Question

6. What is the silver ion concentration in a solution prepared by mixing 389 mL of 0.391 M silver nitrate with 441 mL of 0.487 M sodium phosphate? The Ksp of silver phosphate is 2.8

Answer 1

volume of AgNO3 , V1= 389 mL = 0.389 L

molarity of AgNO3 , M1 = 0.391 M

Moles of AgNO3 = M1xV1 = 0.389 L x 0.391 M = 0.152 mol

volume of Na3PO4 , V2= 441 mL = 0.441 L

molarity of Na3PO4 , M2 = 0.487 M

Moles of Na3PO4 = M2xV2 = 0.441 L x 0.487 M = 0.215 mol

Concentration of AgNO3 after they are added = 0.152 mol / (0.389+0.441) L = 0.183 M

Concentration of Na3PO4 after they are added = 0.215 mol / (0.389+0.441) L = 0.178 M

Ksp of Ag3PO4 = 2.8x10^-18

Ionic product (IP) of Ag3PO4 = [Ag⁺ ]³x[PO₄^3- ] = (0.183 M)³ x (0.178 M) = 0.0011 which is greater than Ksp of Ag3PO4. Hence precipitation of Ag3PO4 will occur and the net ionic equation is

3 Ag+ (aq)+ PO4^3- (aq)-------------> Ag3PO4 (s)

3 moles of AgNO3 reacts with 1 mole of Na3PO4.

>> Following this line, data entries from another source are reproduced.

(** C8: an entry whose suffix is not ".txt" has no effect at all: nothing
    is opened, nothing printed, nothing raised, and the loop over the
    entries runs as if the entry were not listed.  The files opened are
    those of the entries with the suffix ".txt", each once, in the order of
    the listing.  An entry with the suffix ".txt" is read and processed:
    once its file is read it is announced with "Processing file: ..." and
    its text goes through [process_text] under the entry's name; so, when
    the text files can be read and the embedder does not fail, the chunks
    embedded during [process_directory] are the chunks of the ".txt"
    entries' texts, file after file in the order of the listing, and, when
    the index handle does not fail either, each of these chunks is sent to
    the store under the id "{file}-chunk-{i}" of its 1-based position. *)
Theorem process_directory_skips {float World : Type}
    (X : externals float World) (dir : str) :
  (forall file w,
     path_suffix X (os_path_join X dir file) <> lit ".txt" ->
     process_entry X dir file w = mk_run [] w (Ret tt)) /\
  (forall files w,
     for_each files (process_entry X dir) w
     = for_each (filter (is_txt X dir) files) (process_entry X dir) w) /\
  (forall w,
     opened (trace (process_directory X dir w))
     = match os_listdir X dir w with
       | (Ok files, _) =>
           map (os_path_join X dir) (filter (is_txt X dir) files)
       | (Err _, _) => []
       end) /\
  (forall file,
     is_txt X dir file = true
     <-> path_suffix X (os_path_join X dir file) = lit ".txt") /\
  (forall file w data w1,
     path_suffix X (os_path_join X dir file) = lit ".txt" ->
     open_read X (os_path_join X dir file) w = (Ok data, w1) ->
     result (process_text X data file w1) = Ret tt ->
     process_entry X dir file w
     = mk_run (OpenRead (os_path_join X dir file)
               :: Print (lit "Processing file: " ++ file)
               :: trace (process_text X data file w1))
              (final (process_text X data file w1)) (Ret tt)) /\
  (forall w files w0 (content : str -> str),
     os_listdir X dir w = (Ok files, w0) ->
     (forall f, In f files -> is_txt X dir f = true ->
        forall w1, exists w2,
          open_read X (os_path_join X dir f) w1 = (Ok (content f), w2)) ->
     (forall s w1, exists e w2, embed X s w1 = (Ok e, w2)) ->
     embedded (trace (process_directory X dir w))
     = flat_map (fun f => chunk_text (content f) default_chunk_size)
         (filter (is_txt X dir) files) /\
     ((forall w1, exists w2, pc_Index X (index_name X) w1 = (Ok tt, w2)) ->
      map (fun v => (id v, metadata_text v))
          (upserted (trace (process_directory X dir w)))
      = flat_map
          (fun f =>
             map (fun ic =>
                    (f ++ lit "-chunk-" ++ of_nat (fst ic + 1)%nat, snd ic))
                 (enumerate (chunk_text (content f) default_chunk_size)))
          (filter (is_txt X dir) files))).
Proof.
  split; [|split; [|split; [|split; [|split]]]].
  - intros file w Hsuf. unfold process_entry.
    destruct (eqb _ (lit ".txt")) eqn:E; [|reflexivity].
    apply eqb_eq in E. contradiction.
  - intros files w. apply (process_entries X dir files w).
  - intros w. unfold process_directory, try_except, bind, call, print.
    destruct (os_listdir X dir w) as [[files|e] w1]; cbn [trace final result];
      [|reflexivity].
    destruct (process_entries X dir files w1) as [Hr [Ho _]].
    rewrite Hr. cbn [trace final result app opened flat_map].
    exact Ho.
  - intros file. apply eqb_eq.
  - intros file w data w1 Hsuf Ho Hr.
    apply (process_entry_processed X dir file w data w1); try assumption.
    apply eqb_eq. exact Hsuf.
  - intros w files w0 content Hlist Hread Hemb.
    assert (E : trace (process_directory X dir w)
                = Listdir dir
                  :: trace (for_each (filter (is_txt X dir) files)
                              (process_entry X dir) w0)).
    { unfold process_directory, try_except. rewrite bind_call, Hlist.
      destruct (process_entries X dir files w0) as [Hr [_ Heq]].
      cbn [trace final result]. rewrite Hr, Heq. reflexivity. }
    rewrite E.
    change (embedded (Listdir dir :: ?t)) with (embedded t).
    change (upserted (Listdir dir :: ?t)) with (upserted t).
    apply (txt_entries_processed X dir content); [|exact Hemb].
    intros f Hf. apply filter_In in Hf as [Hin Htxt].
    split; [exact Htxt | exact (Hread f Hin Htxt)].
Qed.

Lemma process_directory_skips_witness :
  process_entry (Demo.ext Demo.kb Demo.codes) (lit "./documents")
    (lit "paper.pdf") Demo.w0
  = mk_run [] Demo.w0 (Ret tt)
  /\
  process_entry (Demo.ext Demo.kb Demo.codes) (lit "./documents")
    (lit "notes.txt") Demo.w0
  = mk_run (OpenRead (lit "./documents/notes.txt")
            :: Print (lit "Processing file: " ++ lit "notes.txt")
            :: trace (process_text (Demo.ext Demo.kb Demo.codes)
                        (lit "alpha beta") (lit "notes.txt") Demo.w0))
           (final (process_text (Demo.ext Demo.kb Demo.codes)
                     (lit "alpha beta") (lit "notes.txt") Demo.w0))
           (Ret tt)
  /\
  embedded (trace (process_directory Demo.readable (lit "./documents") Demo.w0))
  = flat_map (fun f => chunk_text (Demo.content f) default_chunk_size)
      (filter (is_txt Demo.readable (lit "./documents"))
         (map fst Demo.docs))
  /\
  map (fun v => (id v, metadata_text v))
      (upserted (trace (process_directory Demo.readable (lit "./documents")
                          Demo.w0)))
  = flat_map
      (fun f =>
         map (fun ic => (f ++ lit "-chunk-" ++ of_nat (fst ic + 1)%nat, snd ic))
             (enumerate (chunk_text (Demo.content f) default_chunk_size)))
      (filter (is_txt Demo.readable (lit "./documents")) (map fst Demo.docs)).
Proof.
  destruct (process_directory_skips (Demo.ext Demo.kb Demo.codes)
              (lit "./documents")) as [Hskip [_ [_ [_ [Hproc _]]]]].
  destruct (process_directory_skips Demo.readable (lit "./documents"))
    as [_ [_ [_ [_ [_ Hdir]]]]].
  split; [|split].
  - apply Hskip. vm_compute. discriminate.
  - apply (Hproc (lit "notes.txt") Demo.w0 (lit "alpha beta") Demo.w0);
      reflexivity.
  - destruct (Hdir Demo.w0 (map fst Demo.docs) Demo.w0 Demo.content)
      as [He Hu].
    + reflexivity.
    + intros f Hf Htxt w1. exists w1.
      destruct Hf as [<- | [<- | [<- | []]]]; try discriminate Htxt.
      reflexivity.
    + intros s w1. exists (Demo.codes s), w1. reflexivity.
    + split; [exact He|]. apply Hu. intros w1. exists w1. reflexivity.
Defined.

(** In the small world, the directory holds a text file, a PDF and a file
    without suffix: only the text file is opened, and its one chunk is
    embedded and stored as "notes.txt-chunk-1". *)
Example process_directory_demo :
  opened (trace (process_directory (Demo.ext Demo.kb Demo.codes)
                   (lit "./documents") Demo.w0))
  = [lit "./documents/notes.txt"] /\
  embedded (trace (process_directory (Demo.ext Demo.kb Demo.codes)
                     (lit "./documents") Demo.w0))
  = [lit "alpha beta"] /\
  map (fun v => (id v, metadata_text v))
      (upserted (trace (process_directory (Demo.ext Demo.kb Demo.codes)
                          (lit "./documents") Demo.w0)))
  = [(lit "notes.txt-chunk-1", lit "alpha beta")].
Proof. repeat split. Qed.

(** A piece between single spaces may hold several runs of characters
    separated by line breaks: under the limit 3, the text of three
    two-letter runs on three lines is one piece of 8 characters, emitted as
    one chunk after the empty first chunk. *)
Example chunk_text_lines :
  chunk_text (lit "ab" ++ [10%N] ++ lit "cd" ++ [10%N] ++ lit "ef") 3
  = [[]; lit "ab" ++ [10%N] ++ lit "cd" ++ [10%N] ++ lit "ef"].
Proof. reflexivity. Qed.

Hence 0.152 mol of AgNO3 that will react with the moles of Na3PO4 = 0.152/3 = 0.051 mol to form 0.051 mole of Ag3PO4

Hence moles of Na3PO4 remained in the solution = 0.215 mol - 0.051 mol = 0.164 mol

Hence molarity of Na3PO4 ( or PO43-) after reaction = 0.164 mol / (0.389+0.441) L = 0.198 M

For the dissociation of Ag3PO4

Ag3PO4 (s)-------------> 3 Ag+ (aq)+ PO4^3- (aq)

Ksp = 2.8x10^-18   = [Ag⁺ ]³x[PO₄^3- ] = [Ag⁺ ] x 0.198 M

=> [Ag⁺ ] = cube root ( 2.8x10^-18 /0.198) = 2.42x10^-6 M   (answer)